Task material

----

(** X3: looking up any id after [add_download]: a record that was stored
    before is returned as it was (an existing record is never
    overwritten), the new record is returned for the added id, and an id
    that is neither is still unknown. *)
Theorem add_download_lookup now id name p t id' :
  get_download_record id' (snd (add_download now id name p t)) =
  (Ok match Dict.get id' (downloads (tracking_data t)) with
      | Some r => Some r
      | None => if String.eqb id' id then Some (new_record now (disk t) id name p) else None
      end,
   snd (add_download now id name p t)).
Proof.
  rewrite add_download_run. unfold get_download_record.
  rewrite bind_run. unfold read_data at 1. cbn [get_data tracker_data]. unfold ret.
  f_equal. f_equal.
  destruct (Dict.mem id (downloads (tracking_data t))) eqn:Hm; cbn [snd].
  - destruct (Dict.get id' (downloads (tracking_data t))) eqn:Hg; [reflexivity|].
    destruct (String.eqb_spec id' id) as [->|]; [|reflexivity].
    unfold Dict.mem in Hm. rewrite Hg in Hm. discriminate.
  - cbn. rewrite dict_get_set.
    destruct (String.eqb_spec id' id) as [->|].
    + unfold Dict.mem in Hm. destruct (Dict.get id _); [discriminate|reflexivity].
    + destruct (Dict.get id' _); reflexivity.
Qed.

(** X4: the three ways of asking whether an id is tracked agree, and none
    of them changes the tracker. *)
Theorem accessors_agree id t :
  exists b ids o,
    is_downloaded id t = (Ok b, t) /\
    get_downloaded_ids t = (Ok ids, t) /\
    get_download_record id t = (Ok o, t) /\
    (b = true <-> id ∈ ids) /\
    (b = true <-> o <> None) /\
    (forall r, o = Some r -> In (id, r) (downloads (tracking_data t))) /\
    (forall k, k ∈ ids <-> exists r, In (k, r) (downloads (tracking_data t))).
Proof.
  exists (Dict.mem id (downloads (tracking_data t))),
         (list_to_set (Dict.keys (downloads (tracking_data t)))),
         (Dict.get id (downloads (tracking_data t))).
  split; [reflexivity|]. split; [reflexivity|]. split; [reflexivity|].
  split; [|split; [|split]].
  - rewrite elem_of_list_to_set, list_elem_of_In. apply dict_mem_In.
  - unfold Dict.mem. destruct (Dict.get id _); split; congruence.
  - intros r. apply dict_get_In.
  - intros k. rewrite elem_of_list_to_set, list_elem_of_In. unfold Dict.keys.
    rewrite in_map_iff. split.
    + intros ([k' r] & <- & Hin). now exists r.
    + intros (r & Hin). now exists (k, r).
Qed.

(** X5: verifying right after [add_download] has added a record: the new
    id is never reported as corrupted, it is reported as missing exactly
    when there is no file at its path, and the reports on the other ids
    are what they were. *)
Theorem add_download_then_verify now id name p t :
  Dict.mem id (downloads (tracking_data t)) = false ->
  exists missing corrupted,
    fst (verify_files t) = Ok (missing, corrupted) /\
    fst (verify_files (snd (add_download now id name p t))) =
      Ok ((missing ++ if FS.path_exists (disk t) p then [] else [id])%list, corrupted).
Proof.
  intros Hm. rewrite add_download_run, Hm. cbn [snd].
  rewrite !verify_files_run. cbn [fst].
  eexists _, _. split; [reflexivity|].
  cbn [with_download disk tracking_data downloads set_statistics set_downloads].
  rewrite (dict_set_absent _ _ _ Hm), !List.filter_app, !map_app.
  cbn [List.filter]. unfold is_missing at 2, is_corrupted at 2.
  cbn [snd new_record file_path checksum compressed].
  destruct (FS.path_exists (disk t) p) eqn:Hp; cbn [negb andb map fst app].
  - rewrite String.eqb_refl. cbn [negb]. rewrite !andb_false_r.
    cbn [map app]. now rewrite !app_nil_r.
  - cbn [map fst app]. now rewrite !app_nil_r.
Qed.

End RecordStore2.

(** ** Invariants of the store *)

(** ** Loop invariants *)

Lemma for_each_invariant {S X} (I : S -> Prop) (body : X -> M S unit) xs s r s' :
  (forall x s r s', In x xs -> I s -> body x s = (r, s') -> I s') ->
  I s -> for_each xs body s = (r, s') -> I s'.
Proof.
  revert s. induction xs as [|x xs IH]; intros s Hstep Hs Hrun.
  - injection Hrun as <- <-. exact Hs.
  - rewrite for_each_cons in Hrun.
    destruct (body x s) as [[[]|e] s1] eqn:E.
    + apply (IH s1); [|eapply Hstep; [now left|exact Hs|exact E]|exact Hrun].
      intros y s0 r0 s0' Hy. apply Hstep. now right.
    + injection Hrun as <- <-. eapply Hstep; [now left|exact Hs|exact E].
Qed.

Lemma for_break_invariant {S X} (I : S -> Prop) (body : X -> M S ctl) xs s r s' :
  (forall x s r s', In x xs -> I s -> body x s = (r, s') -> I s') ->
  I s -> for_break xs body s = (r, s') -> I s'.
Proof.
  revert s. induction xs as [|x xs IH]; intros s Hstep Hs Hrun.
  - injection Hrun as <- <-. exact Hs.
  - rewrite for_break_cons in Hrun.
    destruct (body x s) as [[[]|e] s1] eqn:E.
    + apply (IH s1); [|eapply Hstep; [now left|exact Hs|exact E]|exact Hrun].
      intros y s0 r0 s0' Hy. apply Hstep. now right.
    + injection Hrun as <- <-. eapply Hstep; [now left|exact Hs|exact E].
    + injection Hrun as <- <-. eapply Hstep; [now left|exact Hs|exact E].
Qed.

Lemma dict_remove_length {V} (d : dict V) k :
  Dict.mem k d = true -> S (length (Dict.remove k d)) = length d.
Proof.
  unfold Dict.mem. induction d as [|[k' v'] d IH]; cbn [Dict.get Dict.remove]; [discriminate|].
  destruct (String.eqb k k'); [reflexivity|]. intros H. cbn. now rewrite IH.
Qed.

Section Counting.
Context `{RT : PyRuntime}.


Lemma remove_record_tally id r s res s' :
  remove_record id r s = (res, s') -> tally s' = tally s.
Proof.
  destruct s as [l t], s' as [l' t']. rewrite remove_record_run.
  unfold drop_record, tally.
  destruct (disk t !! file_path r) as [[m|data m]|].
  - intros [= <- <- <-]. reflexivity.
  - cbn [without_file tracking_data].
    destruct (Dict.mem id (downloads (tracking_data t))) eqn:Hm.
    + intros [= <- <- <-]. cbn. apply dict_remove_length in Hm. lia.
    + intros [= <- <- <-]. reflexivity.
  - destruct (Dict.mem id (downloads (tracking_data t))) eqn:Hm.
    + intros [= <- <- <-]. cbn. apply dict_remove_length in Hm. lia.
    + intros [= <- <- <-]. reflexivity.
Qed.

Lemma remove_loop_tally xs s res s' :
  for_each xs (fun item => remove_record (fst item) (snd item)) s = (res, s') ->
  tally s' = tally s.
Proof.
  intros Hrun.
  apply (for_each_invariant (fun s0 => tally s0 = tally s) _ _ _ _ _
           ltac:(intros x s0 r0 s0' _ H0 E; rewrite <- H0; eapply remove_record_tally; exact E)
           eq_refl Hrun).
Qed.

Lemma evict_loop_tally max xs s res s' :
  for_break xs (evict max) s = (res, s') -> tally s' = tally s.
Proof.
  intros Hrun.
  refine (for_break_invariant (fun s0 => tally s0 = tally s) _ _ _ _ _ _ eq_refl Hrun).
  intros x [l0 t0] r0 s0' _ H0 E. rewrite <- H0. rewrite evict_run in E.
  destruct (Qle_bool (current_size l0) max); [now injection E as <- <-|].
  destruct (remove_record _ _ _) as [[[]|e] s1] eqn:Er; injection E as <- <-;
    eapply remove_record_tally; exact Er.
Qed.

Lemma cleanup_old_files_try_tally now c s res s' :
  cleanup_old_files_try now c s = (res, s') ->
  tally s' = tally s /\
  (res = Ok tt ->
   total_downloads (statistics (tracking_data (snd s'))) =
     (total_downloads (statistics (tracking_data (snd s))) - removed_count (fst s'))%Z).
Proof.
  destruct s as [l t]. unfold cleanup_old_files_try.
  rewrite bind_run. unfold read_data at 1. cbn [get_data locals_data tracker_data snd].
  rewrite bind_run.
  destruct (collect_old_run c (downloads (tracking_data t)) (l, t))
    as (r & -> & _).
  destruct r as [xs|e]; [|intros [= <- <-]; split; [reflexivity|discriminate]].
  rewrite bind_run.
  destruct (for_each xs _ (l, t)) as [[[]|e] [l1 t1]] eqn:Eloop.
  - pose proof (remove_loop_tally _ _ _ _ Eloop) as Ht.
    pose proof (remove_loop_only_removes _ _ _ _ _ _ Eloop) as Hor.
    apply only_removes_statistics in Hor.
    rewrite bind_run. unfold get_locals at 1. cbn [fst snd].
    unfold modify_data. cbn [get_data set_data locals_data tracker_data fst snd].
    intros [= <- <-]. split.
    + rewrite <- Ht. reflexivity.
    + intros _. cbn. now rewrite Hor.
  - intros [= <- <-]. split; [|discriminate].
    eapply remove_loop_tally; exact Eloop.
Qed.

Lemma cleanup_by_storage_limit_try_tally max s res s' :
  cleanup_by_storage_limit_try max s = (res, s') ->
  tally s' = tally s /\
  (res = Ok tt ->
   total_downloads (statistics (tracking_data (snd s'))) =
     (total_downloads (statistics (tracking_data (snd s))) - removed_count (fst s'))%Z).
Proof.
  destruct s as [l t]. unfold cleanup_by_storage_limit_try.
  rewrite bind_run. unfold read_data at 1. cbn [get_data locals_data tracker_data snd].
  rewrite bind_run.
  destruct (collect_existing_run (downloads (tracking_data t)) (l, t)) as (r & -> & _).
  destruct r as [xs|e]; [|intros [= <- <-]; split; [reflexivity|discriminate]].
  rewrite bind_run.
  destruct (sort_by_date xs) as [sorted|e];
    [|intros [= <- <-]; split; [reflexivity|discriminate]].
  cbn [of_res]. unfold ret at 1. rewrite bind_run.
  destruct (for_break sorted (evict max) (l, t)) as [[[]|e] [l1 t1]] eqn:Eloop.
  - pose proof (evict_loop_tally _ _ _ _ _ Eloop) as Ht.
    pose proof (evict_loop_only_removes _ _ _ _ _ _ _ Eloop) as Hor.
    apply only_removes_statistics in Hor.
    rewrite bind_run. unfold get_locals at 1. cbn [fst snd].
    unfold modify_data. cbn [get_data set_data locals_data tracker_data fst snd].
    intros [= <- <-]. split.
    + rewrite <- Ht. reflexivity.
    + intros _. cbn. now rewrite Hor.
  - intros [= <- <-]. split; [|discriminate].
    eapply evict_loop_tally; exact Eloop.
Qed.

(** X6: [cleanup_old_files] raises only when its cutoff cannot be
    computed, and then nothing has changed.  In every other run of it and
    in every run of [cleanup_by_storage_limit], also one that is cut short
    by an exception inside the [try] block, the count returned is the
    number of records that have left the store. *)
Theorem retention_count_exact now days max t :
  match minus_days now days with
  | Ok _ =>
      exists size t',
        cleanup_old_files now days t =
          (Ok (Z.of_nat (length (downloads (tracking_data t))) -
               Z.of_nat (length (downloads (tracking_data t'))), size)%Z, t')
  | Raise _ => cleanup_old_files now days t = (Raise OverflowError, t)
  end /\
  (exists size t',
     cleanup_by_storage_limit max t =
       (Ok (Z.of_nat (length (downloads (tracking_data t))) -
            Z.of_nat (length (downloads (tracking_data t'))), size)%Z, t')).
Proof.
  split.
  - rewrite cleanup_old_files_run.
    destruct (minus_days now days) as [c|e] eqn:Hc;
      [|now apply minus_days_raises in Hc as ->].
    destruct (cleanup_old_files_try now (Naive c) (no_removals 0, t)) as [res [l t']] eqn:E.
    apply cleanup_old_files_try_tally in E as [Ht _]. unfold tally in Ht. cbn in Ht.
    exists (removed_size_mb l), t'. do 3 f_equal. lia.
  - destruct (get_storage_stats_run t) as (stats & Hs & _).
    destruct (Qle_bool (total_size_mb stats) max) eqn:Hq.
    + exists 0%Q, t. unfold cleanup_by_storage_limit. rewrite bind_run, Hs, Hq.
      unfold ret. do 3 f_equal. lia.
    + rewrite (cleanup_by_storage_limit_run max t stats Hs Hq).
      destruct (cleanup_by_storage_limit_try max (no_removals (total_size_mb stats), t))
        as [res [l t']] eqn:E.
      apply cleanup_by_storage_limit_try_tally in E as [Ht _]. unfold tally in Ht. cbn in Ht.
      exists (removed_size_mb l), t'. do 3 f_equal. lia.
Qed.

----

Exercise prompt
Starting at the first line of the records, print each line exactly, stopping after the line that contains "destruct (Dict.mem id (downloads (tracking_data t))) eqn:Hm;".

Exercise response
(** X3: looking up any id after [add_download]: a record that was stored
    before is returned as it was (an existing record is never
    overwritten), the new record is returned for the added id, and an id
    that is neither is still unknown. *)
Theorem add_download_lookup now id name p t id' :
  get_download_record id' (snd (add_download now id name p t)) =
  (Ok match Dict.get id' (downloads (tracking_data t)) with
      | Some r => Some r
      | None => if String.eqb id' id then Some (new_record now (disk t) id name p) else None
      end,
   snd (add_download now id name p t)).
Proof.
  rewrite add_download_run. unfold get_download_record.
  rewrite bind_run. unfold read_data at 1. cbn [get_data tracker_data]. unfold ret.
  f_equal. f_equal.
  destruct (Dict.mem id (downloads (tracking_data t))) eqn:Hm; cbn [snd].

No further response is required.